Social and Professional Comparison
My students have started to appreciate my blend of economics and professional development content in class. They call them “Dr. A Lessons.” Here is my take on The Relative Income Hypothesis (RIH).
Most people don’t feel behind because they are behind. They feel behind because they are comparing themselves to the wrong things.
Over the past 24 hours, I’ve had the same conversation three times, about comparison and its impact on well-being. This morning, Stephen Day ’s post on Paper Robots, “The High Cost of Hanging Out,” pushed that idea even further.
We’re not just comparing. We’re comparing in ways that guarantee we lose.
Let’s talk about comparison early in life, financially, at work, and why the pressure feels stronger today than ever before.
Comparison early in life- to my students
I am teaching first-year students this semester. You are eager and excited to figure out life and rushing to achieve success. You are social beings, so you look around to identify how you are doing. You want a measure of progress, some signal that you are on the right track. I notice it because I was once in your position, too.
Here is the problem, though: you are not comparing yourself to the right group. You often look up to seniors or alumni. Those are great role models, but they aren’t a great measuring stick for your progress.
As a first-year student, you are about to go through a drastic transformation over the next three years. So much will happen that you will be a completely different person. So why compare yourself to someone who is already years ahead?
If you are going to compare, compare yourself to your peers. Better yet—don’t compare at all. More on that later.
Comparison financially
Stephen’s post is about financial comparison and keeping up with the Joneses. My post yesterday about how to save $620 to build a $2 million nest egg was well received—thanks to all who contributed more content to that post.

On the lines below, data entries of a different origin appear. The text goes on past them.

Lemma delta_insert_ok rels d l ps ri r m :
  overlay rc d l ps ri → rels ≡ₚ merged rc ri d.2 → r ∉ rc → r ∉ ri →
  mutation_relationship m = r → spec_mutation rels m = Ok (rels ++ [r]) →
  mutation_done rels l ps m (delta_insert d r).
Proof.
  intros Ho Hp Hrc Hri <- Hm. pose proof Ho as [Hi Hd Ha]. unfold delta_insert.
  pose proof (wp_store_insert _ _ _ _ _ Hi Hri) as Hw. unfold wp in Hw.
  destruct (store_insert _ d.1) as [[[]|e] s].
  - destruct Hw as [row Hs]. exists (rels ++ [mutation_relationship m]), (ri ++ [mutation_relationship m]).
    split_and!; [done| |right; exists row; split; [done|done|]].
    + cbn [snd]. unfold merged. rewrite Hp. unfold merged. by rewrite <- app_assoc.
    + intros r [?| ->%list_elem_of_singleton]%elem_of_app; [by apply Ha|done].
  - destruct Hw as (He & Hn & _). by right.
Qed.

Lemma undelete_ok rels d l ps ri r m :
  overlay rc d l ps ri → rels ≡ₚ merged rc ri d.2 → r ∈ rc → r ∈ d.2 → r ∉ ri →
  mutation_relationship m = r → spec_mutation rels m = Ok (rels ++ [r]) →
  mutation_done rels l ps m (Ok (d.1, d.2 ∖ {[r]})).
Proof.
  intros Ho Hp Hrc Hdel Hri <- Hm. pose proof Ho as [Hi Hd Ha].
  set (r := mutation_relationship m) in *.
  assert (overlay rc (d.1, d.2 ∖ {[r]}) l ps ri) as Ho'.
  { split; [done| |done]. intros x. cbn [snd]. rewrite elem_of_difference. intros [? _]. by apply Hd. }
  exists (rels ++ [r]), ri. split_and!; [done| |by left].
  eapply merged_perm; [exact Ho|exact Ho'|exact Hp| |].
  - rewrite Hp. apply NoDup_app. split_and!; [|intros x Hx ->%list_elem_of_singleton|apply NoDup_singleton].
    + eapply merged_NoDup; [by eapply ss_NoDup|exact Ho].
    + apply elem_of_merged in Hx. tauto.
  - intros x. rewrite elem_of_app, Hp, !elem_of_merged, list_elem_of_singleton. cbn [snd].
    rewrite elem_of_difference, elem_of_singleton.
    destruct (decide (x = r)) as [->|]; tauto.
Qed.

But here is the reality: we never compare savings. In fact, it is easier to see what your neighbor spends money on, but you have no idea how much is in their savings account. You see the new car, the beautiful yard, the new pool, and the patio. Our social comparison is relative to spending only. We are all spending our way to brokenness just to socially fit in.
If you are going to compare, compare savings accounts.
Comparison at work
Comparison at work can, at times, look like professional competition. I have never operated with this mindset, so it is hard for me to understand, but I see it in others—comparison of titles, recognition, relationships. It creates an environment where people try to outcompete each other, but they would get farther if they worked together.
Here is how I overcome comparison at work: admiration and appreciation. Recognize that comparative advantage means you cannot be great at everything. Others will do things better than you, admire them, and recognize them for what they are good at. That doesn’t mean you cannot set a goal to invest in yourself and develop new skills, but it does mean that someone else’s success is not a knock on your success.
Build teams. I am a collaborator because I know others add value to my goals. The work becomes our work. Our success is mutual.
Social media and comparison
Social spending and relative income comparisons are creating real pressure today.
“Back in our day,” our social circles were smaller. They were deeper, but smaller. Today, our networks are larger, albeit more shallow.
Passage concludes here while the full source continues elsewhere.